Output, exactly and in full, the entries that appear below.

(Information given)

(** Format [O|O]: [edges] and [by_index], which defaults to [False]. *)
Definition igraphmodule_Graph_delete_edges (self : Graph) (args : list PyObject)
: M (option PyObject * Graph) :=
let parsed := match args with
              | [lst] => Some (lst, Py_False)
              | [lst; by_index] => Some (lst, by_index)
              | _ => None
              end in
match parsed with
| None => let* _ := @bad_arity unit in ret (None, self)
| Some (lst, by_index) =>
    let* sel :=
      if PyObject_IsTrue by_index then
        let* v := igraphmodule_PyList_to_vector_t lst true false in
        match v with
        | None => ret None
        | Some v =>
            let* es := call_out fn_igraph_es_vector v (igraph_es_vector_init v) in
            match es with
            | Failed _ _ =>
                igraphmodule_handle_igraph_error ;;;
                cleanup fn_igraph_vector_destroy ;;;
                ret None
            | Done es => ret (Some es)
            end
        end
      else
        let* v := igraphmodule_PyList_to_vector_t lst true true in
        match v with
        | None => ret None
        | Some v =>
            let* es := call_out fn_igraph_es_pairs v (igraph_es_pairs_init v IGRAPH_DIRECTED) in
            match es with
            | Failed _ _ =>
                igraphmodule_handle_igraph_error ;;;
                cleanup fn_igraph_vector_destroy ;;;
                ret None
            | Done es => ret (Some es)
            end
        end in
    match sel with
    | None => ret (None, self)
    | Some es =>
        let r := igraph_delete_edges (g self) es in
        let* st := call_native fn_igraph_delete_edges [] r.1 in
        let self := set_g self r.2 in
        if failed st then
          igraphmodule_handle_igraph_error ;;;
          cleanup fn_igraph_es_destroy ;;;
          cleanup fn_igraph_vector_destroy ;;;
          ret (None, self)
        else
          emit (Py_Incref (PyGraph self)) ;;;
          cleanup fn_igraph_es_destroy ;;;
          cleanup fn_igraph_vector_destroy ;;;
          ret (Some (PyGraph self), self)
    end
end.
End Binding.

Section Queries.
Context {E : NativeEngine}.

(** Format [|OiO]: [vertices = None], [type = ALL], [loops = False]. *)
Definition parse_degree_args (args : list PyObject) : M (option (PyObject * Z * PyObject)) :=
match args with
| [] => ret (Some (Py_None, IGRAPH_ALL, Py_False))
| [lst] => ret (Some (lst, IGRAPH_ALL, Py_False))
| [lst; d] => let* dt := parse_i d in ret ((λ x, (lst, x, Py_False)) <$> dt)
| [lst; d; loops] => let* dt := parse_i d in ret ((λ x, (lst, x, loops)) <$> dt)
| _ => bad_arity
end.

(** [VECTOR(result)[0]] *)
Definition VECTOR_0 (v : list Z) : Z := default 0 (head v).
(** * hono-stripe-webhook-middleware: the Stripe webhook verification step

    A shallow embedding of [stripeWebhookMiddleware] (src/index.ts) and the
    properties its specification states about it.

    The middleware is thin glue between three collaborators that live
    outside the repository: the Hono request context ([c.req.header],
    [c.req.text], [c.set]), the Stripe verifier
    ([Stripe.webhooks.constructEventAsync]) and the rest of the pipeline
    ([next]).  The handler is therefore embedded as a finite tree of calls
    to those collaborators ([Prog]); an interpreter ([run]) plays the
    collaborators against a request context and records every call, so
    that "the step never reads the body" or "the event is stored before
    [next] runs" are statements about the recorded calls, for every
    possible behaviour of the collaborators. *)

From Stdlib Require Import ZArith NArith Ascii String List Bool.
From stdpp Require Import base option strings gmap fin_maps.
Import ListNotations.

Local Open Scope string_scope.
#[local] Set Warnings "-register-all".

(** ** JavaScript values reaching the secret parameter

    The parameter is typed [string]; the test-suite also passes [null] and
    [undefined] through casts, and a call without arguments reads
    [args[0]] as [undefined]. *)
Inductive JSValue : Type :=
| JSUndefined
| JSNull
| JSString (s : string).

(** [RegExp.prototype.test] applies ToString to its argument. *)
Definition ToString (v : JSValue) : string :=
  match v with
  | JSUndefined => "undefined"
  | JSNull => "null"
  | JSString s => s
  end.

(** ** Regular expressions

    Strings are sequences of bytes.  The only character class of the
    pattern is ASCII, and no byte of a multi-byte character lies in it, so
    matching bytes and matching UTF-16 code units agree on this pattern. *)
Module Regex.

Inductive regex : Type :=
| Empty
| Eps
| Chr (c : ascii)
| Rng (lo hi : ascii)
| Cat (r1 r2 : regex)
| Alt (r1 r2 : regex)
| Star (r : regex).

(** [r+] *)
Definition Plus (r : regex) : regex := Cat r (Star r).

(** A literal run of characters. *)
Fixpoint Lit (s : list ascii) : regex :=
  match s with
  | [] => Eps
  | c :: s' => Cat (Chr c) (Lit s')
  end.

Definition in_range (lo hi c : ascii) : bool :=
  (N_of_ascii lo <=? N_of_ascii c)%N && (N_of_ascii c <=? N_of_ascii hi)%N.

Fixpoint nullable (r : regex) : bool :=
  match r with
  | Empty => false
  | Eps => true
  | Chr _ => false
  | Rng _ _ => false
  | Cat r1 r2 => nullable r1 && nullable r2
  | Alt r1 r2 => nullable r1 || nullable r2
  | Star _ => true
  end.

(** Brzozowski derivative: what is left of [r] after reading [a]. *)
Fixpoint deriv (a : ascii) (r : regex) : regex :=
  match r with
  | Empty => Empty
  | Eps => Empty
  | Chr c => if Ascii.eqb a c then Eps else Empty
  | Rng lo hi => if in_range lo hi a then Eps else Empty
  | Cat r1 r2 =>
      if nullable r1
      then Alt (Cat (deriv a r1) r2) (deriv a r2)
      else Cat (deriv a r1) r2
  | Alt r1 r2 => Alt (deriv a r1) (deriv a r2)
  | Star r1 => Cat (deriv a r1) (Star r1)
  end.

(** Whole-input matching, i.e. the pattern between [^] and [$] (without the
    [m] flag the two anchors are the ends of the input). *)
Fixpoint accepts (r : regex) (s : list ascii) : bool :=
  match s with
  | [] => nullable r
  | a :: s' => accepts (deriv a r) s'
  end.

(** [/^r$/.test(s)] *)
Definition test (r : regex) (s : string) : bool :=
  accepts r (list_ascii_of_string s).

(** The language of a regular expression, as a relation. *)
Inductive matches : regex -> list ascii -> Prop :=
| M_Eps : matches Eps []
| M_Chr c : matches (Chr c) [c]
| M_Rng lo hi c : in_range lo hi c = true -> matches (Rng lo hi) [c]
| M_Cat r1 r2 s1 s2 :
    matches r1 s1 -> matches r2 s2 -> matches (Cat r1 r2) (s1 ++ s2)
| M_AltL r1 r2 s : matches r1 s -> matches (Alt r1 r2) s
| M_AltR r1 r2 s : matches r2 s -> matches (Alt r1 r2) s
| M_Star0 r : matches (Star r) []
| M_StarS r s1 s2 :
    matches r s1 -> matches (Star r) s2 -> matches (Star r) (s1 ++ s2).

(End Information given)

■ **Solution to the exercise**:
(** Format [O|O]: [edges] and [by_index], which defaults to [False]. *)
Definition igraphmodule_Graph_delete_edges (self : Graph) (args : list PyObject)
: M (option PyObject * Graph) :=
let parsed := match args with
              | [lst] => Some (lst, Py_False)
              | [lst; by_index] => Some (lst, by_index)
              | _ => None
              end in
match parsed with
| None => let* _ := @bad_arity unit in ret (None, self)
| Some (lst, by_index) =>
    let* sel :=
      if PyObject_IsTrue by_index then
        let* v := igraphmodule_PyList_to_vector_t lst true false in
        match v with
        | None => ret None
        | Some v =>
            let* es := call_out fn_igraph_es_vector v (igraph_es_vector_init v) in
            match es with
            | Failed _ _ =>
                igraphmodule_handle_igraph_error ;;;
                cleanup fn_igraph_vector_destroy ;;;
                ret None
            | Done es => ret (Some es)
            end
        end
      else
        let* v := igraphmodule_PyList_to_vector_t lst true true in
        match v with
        | None => ret None
        | Some v =>
            let* es := call_out fn_igraph_es_pairs v (igraph_es_pairs_init v IGRAPH_DIRECTED) in
            match es with
            | Failed _ _ =>
                igraphmodule_handle_igraph_error ;;;
                cleanup fn_igraph_vector_destroy ;;;
                ret None
            | Done es => ret (Some es)
            end
        end in
    match sel with
    | None => ret (None, self)
    | Some es =>
        let r := igraph_delete_edges (g self) es in
        let* st := call_native fn_igraph_delete_edges [] r.1 in
        let self := set_g self r.2 in
        if failed st then
          igraphmodule_handle_igraph_error ;;;
          cleanup fn_igraph_es_destroy ;;;
          cleanup fn_igraph_vector_destroy ;;;
          ret (None, self)
        else
          emit (Py_Incref (PyGraph self)) ;;;
          cleanup fn_igraph_es_destroy ;;;
          cleanup fn_igraph_vector_destroy ;;;
          ret (Some (PyGraph self), self)
    end
end.
End Binding.

Section Queries.
Context {E : NativeEngine}.

(** Format [|OiO]: [vertices = None], [type = ALL], [loops = False]. *)
Definition parse_degree_args (args : list PyObject) : M (option (PyObject * Z * PyObject)) :=
match args with
| [] => ret (Some (Py_None, IGRAPH_ALL, Py_False))
| [lst] => ret (Some (lst, IGRAPH_ALL, Py_False))
| [lst; d] => let* dt := parse_i d in ret ((λ x, (lst, x, Py_False)) <$> dt)
| [lst; d; loops] => let* dt := parse_i d in ret ((λ x, (lst, x, loops)) <$> dt)
| _ => bad_arity
end.

(** [VECTOR(result)[0]] *)
Definition VECTOR_0 (v : list Z) : Z := default 0 (head v).
(** * hono-stripe-webhook-middleware: the Stripe webhook verification step

    A shallow embedding of [stripeWebhookMiddleware] (src/index.ts) and the
    properties its specification states about it.

    The middleware is thin glue between three collaborators that live
    outside the repository: the Hono request context ([c.req.header],
    [c.req.text], [c.set]), the Stripe verifier
    ([Stripe.webhooks.constructEventAsync]) and the rest of the pipeline
    ([next]).  The handler is therefore embedded as a finite tree of calls
    to those collaborators ([Prog]); an interpreter ([run]) plays the
    collaborators against a request context and records every call, so
    that "the step never reads the body" or "the event is stored before
    [next] runs" are statements about the recorded calls, for every
    possible behaviour of the collaborators. *)

From Stdlib Require Import ZArith NArith Ascii String List Bool.
From stdpp Require Import base option strings gmap fin_maps.
Import ListNotations.

Local Open Scope string_scope.
#[local] Set Warnings "-register-all".

(** ** JavaScript values reaching the secret parameter

    The parameter is typed [string]; the test-suite also passes [null] and
    [undefined] through casts, and a call without arguments reads
    [args[0]] as [undefined]. *)
Inductive JSValue : Type :=
| JSUndefined
| JSNull
| JSString (s : string).

(** [RegExp.prototype.test] applies ToString to its argument. *)
Definition ToString (v : JSValue) : string :=
  match v with
  | JSUndefined => "undefined"
  | JSNull => "null"
  | JSString s => s
  end.

(** ** Regular expressions

    Strings are sequences of bytes.  The only character class of the
    pattern is ASCII, and no byte of a multi-byte character lies in it, so
    matching bytes and matching UTF-16 code units agree on this pattern. *)
Module Regex.

Inductive regex : Type :=
| Empty
| Eps
| Chr (c : ascii)
| Rng (lo hi : ascii)
| Cat (r1 r2 : regex)
| Alt (r1 r2 : regex)
| Star (r : regex).

(** [r+] *)
Definition Plus (r : regex) : regex := Cat r (Star r).

(** A literal run of characters. *)
Fixpoint Lit (s : list ascii) : regex :=
  match s with
  | [] => Eps
  | c :: s' => Cat (Chr c) (Lit s')
  end.

Definition in_range (lo hi c : ascii) : bool :=
  (N_of_ascii lo <=? N_of_ascii c)%N && (N_of_ascii c <=? N_of_ascii hi)%N.

Fixpoint nullable (r : regex) : bool :=
  match r with
  | Empty => false
  | Eps => true
  | Chr _ => false
  | Rng _ _ => false
  | Cat r1 r2 => nullable r1 && nullable r2
  | Alt r1 r2 => nullable r1 || nullable r2
  | Star _ => true
  end.

(** Brzozowski derivative: what is left of [r] after reading [a]. *)
Fixpoint deriv (a : ascii) (r : regex) : regex :=
  match r with
  | Empty => Empty
  | Eps => Empty
  | Chr c => if Ascii.eqb a c then Eps else Empty
  | Rng lo hi => if in_range lo hi a then Eps else Empty
  | Cat r1 r2 =>
      if nullable r1
      then Alt (Cat (deriv a r1) r2) (deriv a r2)
      else Cat (deriv a r1) r2
  | Alt r1 r2 => Alt (deriv a r1) (deriv a r2)
  | Star r1 => Cat (deriv a r1) (Star r1)
  end.

(** Whole-input matching, i.e. the pattern between [^] and [$] (without the
    [m] flag the two anchors are the ends of the input). *)
Fixpoint accepts (r : regex) (s : list ascii) : bool :=
  match s with
  | [] => nullable r
  | a :: s' => accepts (deriv a r) s'
  end.

(** [/^r$/.test(s)] *)
Definition test (r : regex) (s : string) : bool :=
  accepts r (list_ascii_of_string s).

(** The language of a regular expression, as a relation. *)
Inductive matches : regex -> list ascii -> Prop :=
| M_Eps : matches Eps []
| M_Chr c : matches (Chr c) [c]
| M_Rng lo hi c : in_range lo hi c = true -> matches (Rng lo hi) [c]
| M_Cat r1 r2 s1 s2 :
    matches r1 s1 -> matches r2 s2 -> matches (Cat r1 r2) (s1 ++ s2)
| M_AltL r1 r2 s : matches r1 s -> matches (Alt r1 r2) s
| M_AltR r1 r2 s : matches r2 s -> matches (Alt r1 r2) s
| M_Star0 r : matches (Star r) []
| M_StarS r s1 s2 :
    matches r s1 -> matches (Star r) s2 -> matches (Star r) (s1 ++ s2).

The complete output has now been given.